KIM DEITCH
The Amazing, Enlightening and Absolutely True Adventures of Katherine Whaley
This is a story about a girl, born at the beginning of the 20th century. She grows up in a small river town in upstate New York. One day the mysterious Charles Varnay, an eccentric who dresses in the style of an 18th century dandy, comes to town, his sole companion a remarkably intelligent dog named Rousseau. Varnay wants to star Katherine in a movie serial he plans to make, called The Goddess of Enlightenment.
Katherine is rather put off when she discovers that he expects her to appear nude in this film. But even more strange is the film’s subject matter: It has to do with seven metal urns that Varnay claims are actual recordings of the voice of Jesus Christ which, he says, contain an urgent message that the modern world needs to hear!
Varnay also claims that his dog, Rousseau, is the product of experiments he has been making in advanced selective breeding. He’s eager to continue these experiments with human subjects; Katherine realizes that he’s expecting her to be a part of this, and it worries her...
The Amazing, Enlightening and Absolutely True Adventures of Katherine Whaley is a full-length graphic novel created in a striking "widescreen" landscape format that allows Deitch to give full rein to his astonishing graphics.

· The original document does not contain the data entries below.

Fixpoint escape (s : string) : string :=
  match s with
  | EmptyString => ""
  | String c s' => escape_char c +:+ escape s'
  end.

Definition debug_str (s : string) : string := quote +:+ escape s +:+ quote.

Fixpoint str_join (sep : string) (l : list string) : string :=
  match l with
  | [] => ""
  | [x] => x
  | x :: l' => x +:+ sep +:+ str_join sep l'
  end.

(** [{:?}] of a type, as derived. *)
Fixpoint debug_type (t : Type_) : string :=
  let debug_fields fields :=
    "[" +:+ str_join ", " (map (fun '(n, ft) => "StructField { name: " +:+ debug_str n +:+ ", ty: " +:+ debug_type ft +:+ " }") fields) +:+ "]" in
  match t with
  | Type_UInt64 => "UInt64"
  | Type_String => "String"
  | Type_Bool => "Bool"
  | Type_Void => "Void"
  | Type_Map k v => "Map(" +:+ debug_type k +:+ ", " +:+ debug_type v +:+ ")"
  | Type_Array t => "Array(" +:+ debug_type t +:+ ")"
  | Type_Struct name fields impl =>
      "Struct(" +:+ debug_str name +:+ ", " +:+ debug_fields fields +:+ ", " +:+ debug_str impl +:+ ")"
  | Type_MaxQueue t => "MaxQueue(" +:+ debug_type t +:+ ")"
  | Type_MinQueue t => "MinQueue(" +:+ debug_type t +:+ ")"
  | Type_Option t => "Option(" +:+ debug_type t +:+ ")"
  | Type_Future t => "Future(" +:+ debug_type t +:+ ")"
  | Type_Custom name => "Custom(" +:+ debug_str name +:+ ")"
  | Type_PubQueueMessage name fields additions =>
      "PubQueueMessage { name: " +:+ debug_str name +:+ ", fields: " +:+ debug_fields fields +:+
      ", rust_additions: " +:+ debug_str additions +:+ " }"
  end.

Definition debug_step_id (id : StepId) : string := "StepId(" +:+ debug_str id +:+ ")".

(** ** Messages *)
Inductive Message : Type :=
| Main_not_void (fiber : string)
| No_entry (fiber func : string)
| No_main (fiber : string)
| No_root
| No_public_future_id (name : string)
| Duplicate (name : string) (t previous : Type_)
| Undefined (id : StepId) (name : string)
| Unknown_fiber (id : StepId) (fiber : string)
| Init_vars_count (id : StepId) (fiber : string) (expected got : nat)
| Init_var_type (id : StepId) (fiber : string) (idx : nat) (expected got : Type_)
| Call_args_count (id : StepId) (target : FuncRef) (expected got : nat)
| Call_arg_type (id : StepId) (name : string) (expected got : Type_)
| Call_bind_type (id : StepId) (name : string) (expected got : Type_)
| Return_type (id : StepId) (expected : Type_) (got : option Type_)
| Condition_type (id : StepId) (got : Type_)
| Operand_types (id : StepId) (left right : Type_)
| Comparison_type (id : StepId) (got : Type_)
| Let_type (id : StepId) (name : string) (expected got : Type_)
| Select_queue_type (id : StepId) (name : string) (got : Type_)
| Set_queue_type (id : StepId) (name : string) (got : Type_)
| Set_future_value (id : StepId) (name : string) (expected got : Type_)
| Set_future_handle (id : StepId) (name : string) (got : Type_)
| Id_binds_count (id : StepId) (binds primitives : nat)
| Error_binds_count (id : StepId) (binds primitives : nat)
| Success_not_string (id : StepId) (name : string) (got : Type_)
| Success_not_future (id : StepId) (name : string) (got : Type_)
| Schedule_not_void (id : StepId) (name : string) (inner : Type_)
| Schedule_not_future (id : StepId) (name : string) (got : Type_)
| Error_not_option (id : StepId) (name : string) (got : Type_)
| Queue_name_type (id : StepId) (name : string) (got : Type_)
| Schedule_ms_type (id : StepId) (name : string) (got : Type_).

Definition render (m : Message) : string :=
  let step id := debug_step_id id +:+ " " in
  let quoted name := "'" +:+ name +:+ "'" in
  let expected_got e g := ": expected " +:+ debug_type e +:+ ", got " +:+ debug_type g +:+ newline in
  match m with
  | Main_not_void fiber => fiber +:+ " main function can only return void"
  | No_entry fiber func => fiber +:+ "." +:+ func +:+ " doesnt have step 'entry'" +:+ newline
  | No_main fiber => fiber +:+ " doesnt have 'main' function" +:+ newline
  | No_root => "no 'root' fiber" +:+ newline
  | No_public_future_id name =>
      "PubQueueMessage " +:+ quoted name +:+ " must include field public_future_id: String or Future<T>" +:+ newline
  | Duplicate name t previous =>
      "duplicate var name " +:+ name +:+ " for types: " +:+ debug_type t +:+ " and " +:+ debug_type previous +:+ newline
  | Undefined id name => step id +:+ "references " +:+ name +:+ " that is not defined" +:+ newline
  | Unknown_fiber id fiber => step id +:+ "CreateFibers references unknown fiber " +:+ quoted fiber +:+ newline
  | Init_vars_count id fiber e g =>
      step id +:+ "CreateFibers " +:+ quoted fiber +:+ " expects " +:+ pretty e +:+ " init vars, got " +:+ pretty g +:+ newline
  | Init_var_type id fiber idx e g =>
      step id +:+ "CreateFibers " +:+ quoted fiber +:+ " arg " +:+ pretty idx +:+ " type mismatch" +:+ expected_got e g
  | Call_args_count id target e g =>
      step id +:+ "call " +:+ target_fiber target +:+ "." +:+ target_func target +:+ " expects " +:+ pretty e +:+
      " args, got " +:+ pretty g +:+ newline
  | Call_arg_type id name e g => step id +:+ "call arg " +:+ quoted name +:+ " type mismatch" +:+ expected_got e g
  | Call_bind_type id name e g => step id +:+ "bind " +:+ quoted name +:+ " type mismatch" +:+ expected_got e g
  | Return_type id e (Some g) =>
      step id +:+ "return type mismatch: function returns " +:+ debug_type e +:+ ", got " +:+ debug_type g +:+ newline
  | Return_type id e None => step id +:+ "return type mismatch: function returns " +:+ debug_type e +:+ newline
  | Condition_type id g => step id +:+ "condition must be Bool, got " +:+ debug_type g +:+ newline
  | Operand_types id l r =>
      step id +:+ "condition operand types mismatch: left " +:+ debug_type l +:+ ", right " +:+ debug_type r +:+ newline
  | Comparison_type id g => step id +:+ "comparison expects UInt64 operands, got " +:+ debug_type g +:+ newline
  | Let_type id name e g => step id +:+ "let " +:+ quoted name +:+ " type mismatch" +:+ expected_got e g
  | Select_queue_type id name g => step id +:+ "queue_name " +:+ quoted name +:+ " must be String, got " +:+ debug_type g +:+ newline
  | Set_queue_type id name g => step id +:+ "queue id " +:+ quoted name +:+ " must be String, got " +:+ debug_type g +:+ newline
  | Set_future_value id name e g =>
      step id +:+ "SetValues::Future value " +:+ quoted name +:+ " type mismatch" +:+ expected_got e g
  | Set_future_handle id name g => step id +:+ "future handle " +:+ quoted name +:+ " must be Future<T>, got " +:+ debug_type g +:+ newline
  | Id_binds_count id n k =>
      step id +:+ "Create: id_binds length " +:+ pretty n +:+ " does not match primitives " +:+ pretty k +:+ newline
  | Error_binds_count id n k =>
      step id +:+ "Create: error_binds length " +:+ pretty n +:+ " does not match primitives " +:+ pretty k +:+ newline
  | Success_not_string id name g =>
      step id +:+ "Create: success bind " +:+ quoted name +:+ " must be String, got " +:+ debug_type g +:+ newline
  | Success_not_future id name g =>
      step id +:+ "Create: success bind " +:+ quoted name +:+ " must be Future<T>, got " +:+ debug_type g +:+ newline
  | Schedule_not_void id name inner =>
      step id +:+ "Create: success bind " +:+ quoted name +:+ " for Schedule must be Future<Void>, got Future<" +:+
      debug_type inner +:+ ">" +:+ newline
  | Schedule_not_future id name g =>
      step id +:+ "Create: success bind " +:+ quoted name +:+ " for Schedule must be Future<Void>, got " +:+ debug_type g +:+ newline
  | Error_not_option id name g =>
      step id +:+ "Create: error bind " +:+ quoted name +:+ " must be Option<String>, got " +:+ debug_type g +:+ newline
  | Queue_name_type id name g =>
      step id +:+ "Create: queue name var " +:+ quoted name +:+ " must be String, got " +:+ debug_type g +:+ newline
  | Schedule_ms_type id name g =>
      step id +:+ "Create: schedule ms var " +:+ quoted name +:+ " must be U64, got " +:+ debug_type g +:+ newline
  end.
Lemma check_set_nil (vars : Vars) id v : check_set vars id v = [] <-> set_ok vars v.
Proof.
  destruct v as [q x|f x]; cbn.
  - rewrite !app_nil, !undefined_nil. split.
    + intros ([t Hq] & Hc & Hx). rewrite Hq in Hc. apply unless_nil, bool_decide_eq_true in Hc. subst. by constructor.
    + inversion 1 as [? ? Hq Hx|]; subst. rewrite Hq. split_and!; [by eexists|done|done].
  - split.
    + destruct (vars !! f) as [t|] eqn:Ef; [|done]. destruct t; try done. intros Hc. econstructor; [done|].
      destruct (vars !! x) as [t'|]; [|done]. apply unless_nil, bool_decide_eq_true in Hc. by subst.
    + inversion 1 as [|? ? t Hf Hx]; subst. rewrite Hf, Hx. by apply unless_nil, bool_decide_eq_true.
Qed.

Lemma check_id_bind_nil (vars : Vars) id p b : check_id_bind vars id p b = [] <-> id_bind_ok vars b p.
Proof.
  unfold check_id_bind. split.
  - destruct (vars !! b) as [t|] eqn:Eb; [|done]. destruct p as [|q public|ms].
    + destruct t; try done. intros _. by econstructor.
    + intros Hc%unless_nil%bool_decide_eq_true. constructor. by subst.
    + destruct t; try done. intros Hc%unless_nil%bool_decide_eq_true. constructor. by subst.
  - inversion 1 as [? q public Hb|? t Hb|? ms Hb]; subst; rewrite Hb; [|done|]; by apply unless_nil, bool_decide_eq_true.
Qed.

Lemma check_primitive_vars_nil (vars : Vars) id p : check_primitive_vars vars id p = [] <-> primitive_ok vars p.
Proof.
  destruct p as [|q public|ms]; cbn.
  - split; [constructor|done].
  - rewrite type_string_nil. split; [by constructor|by inversion 1].
  - rewrite type_string_nil. split; [by constructor|by inversion 1].
Qed.

Lemma check_create_nil (vars : Vars) id primitives success fail :
  check_create vars id primitives success fail = [] <->
  Forall2 (id_bind_ok vars) (id_binds success) primitives /\
  Forall2 (fun b _ => vars !! b = Some (Type_Option Type_String)) (error_binds fail) primitives /\
  Forall (primitive_ok vars) primitives.
Proof.
  unfold check_create. rewrite !app_nil, !unless_nil, !bool_decide_eq_true, concat_imap_nil, !Forall2_lookup_iff, Forall_lookup.
  unfold check_primitive. split.
  - intros (Hs & He & Hc). split_and!; [done| |done| |].
    + intros i b p Hb Hp. specialize (Hc i p Hp). rewrite Hb, !app_nil, check_id_bind_nil in Hc. tauto.
    + intros i b p Hb Hp. specialize (Hc i p Hp). rewrite Hb, !app_nil in Hc. destruct Hc as (_ & Hc & _).
      by apply type_string_nil in Hc.
    + intros i p Hp. specialize (Hc i p Hp). rewrite !app_nil, check_primitive_vars_nil in Hc. tauto.
  - intros ((Hs & Hsb) & (He & Heb) & Hp). split_and!; [done|done|]. intros i p Hi. rewrite !app_nil. split_and!.
    + destruct (id_binds success !! i) as [b|] eqn:Eb; [|done]. apply check_id_bind_nil. by eapply Hsb.
    + destruct (error_binds fail !! i) as [b|] eqn:Eb; [|done]. apply type_string_nil. by eapply Heb.
    + by eapply check_primitive_vars_nil, Hp.
Qed.

Lemma Forall_iff' {A} (P Q : A -> Prop) l : (forall x, P x <-> Q x) -> Forall P l <-> Forall Q l.
Proof. intros H. split; intros Hl; (eapply Forall_impl; [exact Hl|]); intros x; apply H. Qed.

Lemma check_step_nil (vars : Vars) f id step : check_step ir vars f id step = [] <-> step_ok vars (out f) step.
Proof.
  destruct step as [target args bind ret_to|v| |cond then_ else_|x e next|binds code next|arms|values next|ps success fail
    |details next|msg next|next]; cbn [check_step].
  - rewrite check_call_nil. split; [intros (? & ? & ?); by constructor|by inversion 1].
  - rewrite check_return_nil. split; [intros (? & ?); by constructor|by inversion 1].
  - split; [constructor|done].
  - rewrite check_if_nil. split; [intros (? & ?); by constructor|by inversion 1].
  - rewrite check_let_nil. split; [intros (lt & ? & ? & ?); by econstructor|inversion 1; subst; by eexists].
  - rewrite concat_map_nil, (Forall_iff' _ (defined vars)) by (intros y; apply undefined_nil).
    split; [by constructor|by inversion 1].
  - rewrite concat_map_nil, (Forall_iff' _ (arm_ok vars)) by (intros y; apply check_arm_nil).
    split; [by constructor|by inversion 1].
  - rewrite concat_map_nil, (Forall_iff' _ (set_ok vars)) by (intros y; apply check_set_nil).
    split; [by constructor|by inversion 1].
  - rewrite check_create_nil. split; [intros (? & ? & ?); by constructor|by inversion 1].
  - rewrite concat_map_nil, Forall_iff' by (intros d; apply check_detail_nil). split; [by constructor|by inversion 1].
  - split; [constructor|done].
  - split; [constructor|done].
Qed.

(** ** Scopes *)
Lemma insert_vars_spec l : forall vars msgs,
  (foldl insert_var (vars, msgs) l).2 = [] <-> msgs = [] /\ NoDup l.*1 /\ forall x, x ∈ l.*1 -> vars !! x = None.
Proof.
  induction l as [|[x t] l IH]; intros vars msgs; cbn [foldl insert_var].
  { cbn. split; [|tauto]. intros ->. split_and!; [done|constructor|]. by intros x ?%elem_of_nil. }
  rewrite IH, app_nil, fmap_cons, NoDup_cons. cbn [fst]. setoid_rewrite elem_of_cons. split.
  - intros ([Hm Hx] & Hnd & Hl). destruct (vars !! x) eqn:Ex; [done|]. split_and!; [done| |done|].
    + intros Hel. specialize (Hl x Hel). by rewrite lookup_insert_eq in Hl.
    + intros y [->|Hy]; [done|]. specialize (Hl y Hy). by apply lookup_insert_None in Hl as [? _].
  - intros (Hm & (Hx & Hnd) & Hl). split_and!; [done|by rewrite (Hl x) by by left|done|].
    intros y Hy. apply lookup_insert_None. split; [apply Hl; by right|]. by intros ->.
Qed.

Lemma insert_vars_lookup l : forall vars msgs y, NoDup l.*1 ->
  (foldl insert_var (vars, msgs) l).1 !! y =
    match (list_to_map l : Vars) !! y with Some t => Some t | None => vars !! y end.
Proof.
  induction l as [|[x t] l IH]; intros vars msgs y Hnd; cbn [foldl insert_var list_to_map foldr]; [by rewrite lookup_empty|].
  rewrite fmap_cons in Hnd. apply NoDup_cons in Hnd as [Hx Hnd]. rewrite IH by done.
  cbn. destruct (decide (x = y)) as [<-|Hne].
  - rewrite !lookup_insert_eq. rewrite (not_elem_of_list_to_map_1 l x) by done. done.
  - by rewrite !lookup_insert_ne.
Qed.
Definition testRootFiberSleepTest_main : Func :=
  mkFunc [] Type_Void
    [("scheduledFutId", Type_Future Type_Void);
     ("createScheduleError", Type_Option Type_String);
     ("await_milliseconds", Type_UInt64)]
    [("entry", Step_Let "await_milliseconds" (Expr_UInt64 150) "create_primitives");
     ("create_primitives",
       Step_Create [RuntimePrimitive_Schedule "await_milliseconds"] (mkSuccess "seelect" ["scheduledFutId"])
         (mkFail "return_dbg" ["createScheduleError"]));
     ("seelect", Step_Select [AwaitSpec_Future None "return_dbg" "scheduledFutId"]);
     ("return_dbg", Step_DebugPrintVars "return");
     ("return", Step_ReturnVoid)].

Definition testRootFiberSleepTest_fiber : Fiber :=
  mkFiber ∅ [] (list_to_map [("main", testRootFiberSleepTest_main)]).

Definition testInfiniteSummator_main : Func :=
  mkFunc [] Type_Void
    [("infiniteCalculatorQueue", Type_String);
     ("request", Type_Custom "TestInfiniteSummatorQueueMessage");
     ("result", Type_UInt64);
     ("createQueueError", Type_Option Type_String);
     ("respFutureId", Type_Future Type_UInt64)]
    [("entry", Step_Let "infiniteCalculatorQueue" (Expr_Str "testInfiniteCalculatorQueue") "create_queue");
     ("create_queue",
       Step_Create [RuntimePrimitive_Queue "infiniteCalculatorQueue" true]
         (mkSuccess "select_queue" ["infiniteCalculatorQueue"]) (mkFail "return" ["createQueueError"]));
     ("select_queue", Step_Select [AwaitSpec_Queue "infiniteCalculatorQueue" "request" "calculate"]);
     ("calculate",
       Step_RustBlock ["result"; "respFutureId"] "(request.a * request.b, request.publicFutureId)" "response");
     ("response", Step_SetValues [SetPrimitive_Future "respFutureId" "result"] "select_queue");
     ("return", Step_ReturnVoid)].

Definition testInfiniteSummator_fiber : Fiber :=
  mkFiber ∅ [] (list_to_map [("main", testInfiniteSummator_main)]).

Definition testFunctionsCall_main : Func :=
  mkFunc [] Type_Void
    [("multResult", Type_UInt64);
     ("factorialResult", Type_UInt64);
     ("binarySearchResult", Type_Option Type_UInt64);
     ("binarySearchLeft", Type_UInt64);
     ("binarySearchRight", Type_UInt64)]
    [("entry", Step_DebugPrintVars "multiply");
     ("multiply",
       Step_Call (mkFuncRef "testFunctionsCall" "mult") [Expr_Var "multa"; Expr_Var "multb"]
         (Some "multResult") "after_multiply");
     ("after_multiply", Step_DebugPrintVars "factorial");
     ("factorial",
       Step_Call (mkFuncRef "testFunctionsCall" "factorial") [Expr_Var "factorialStart"]
         (Some "factorialResult") "after_factorial");
     ("after_factorial", Step_DebugPrintVars "set_b_search_values");
     ("set_b_search_values",
       Step_RustBlock ["binarySearchLeft"; "binarySearchRight"]
         "
                      heap.testFunctionsCall.binarySearchValues = binarySearchArray.clone();
                    (0u64, (binarySearchArray.len() as u64)-1)
                      " "binary_search");
     ("binary_search",
       Step_Call (mkFuncRef "testFunctionsCall" "binary_search")
         [Expr_Var "binarySearchTarget"; Expr_Var "binarySearchLeft"; Expr_Var "binarySearchRight"]
         (Some "binarySearchResult") "after_binary");
     ("after_binary", Step_DebugPrintVars "finish");
     ("finish", Step_ReturnVoid)].

Definition testFunctionsCall_mult : Func :=
  mkFunc [("a", Type_UInt64); ("b", Type_UInt64)] Type_UInt64 [("mult", Type_UInt64)]
    [("entry", Step_RustBlock ["mult"] "a*b" "return"); ("return", Step_Return (RetValue_Var "mult"))].

Definition testFunctionsCall_sub : Func :=
  mkFunc [("a", Type_UInt64); ("b", Type_UInt64)] Type_UInt64 [("sub", Type_UInt64)]
    [("entry",
       Step_RustBlock ["sub"]
         "
let out = a - b;
out
" "return");
     ("return", Step_Return (RetValue_Var "sub"))].

Definition testFunctionsCall_factorial : Func :=
  mkFunc [("n", Type_UInt64)] Type_UInt64
    [("fac_call_res", Type_UInt64); ("subtract_res", Type_UInt64); ("result", Type_UInt64)]
    [("entry", Step_If (Expr_Equal (Expr_Var "n") (Expr_UInt64 1)) "return_1" "subtract");
     ("return_1", Step_Return (RetValue_UInt64 1));
     ("subtract",
       Step_Call (mkFuncRef "testFunctionsCall" "sub") [Expr_Var "n"; Expr_UInt64 1] (Some "subtract_res")
         "factorial_call");
     ("factorial_call",
       Step_Call (mkFuncRef "testFunctionsCall" "factorial") [Expr_Var "subtract_res"] (Some "fac_call_res")
         "multiply");
     ("multiply",
       Step_Call (mkFuncRef "testFunctionsCall" "mult") [Expr_Var "n"; Expr_Var "fac_call_res"]
         (Some "result") "return");
     ("return", Step_Return (RetValue_Var "result"))].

Hardcover/176 pages/Fantagraphics
IN STOCK
Kim Deitch has a reserved place at the first table of underground cartoonists. The son of UPA and Terrytoons animator Gene Deitch, Kim was born in 1944 and grew up around the animation business. He began doing comic strips for the East Village Other in 1967, introducing two of his more famous characters, Waldo the Cat and Uncle Ed, the India Rubber Man. In 1969 he succeeded Vaughn Bodé as editor of Gothic Blimp Works, the Other’s underground comics tabloid. “The Mishkin Saga” was named one of the Top 30 best English-language comics of the 20th Century by The Comics Journal, and the first issue of The Stuff of Dreams received the Eisner Award for Best Single Issue in 2003. Deitch remains a true cartoonists’ cartoonist, adored by his peers as much as anyone in the history of the medium.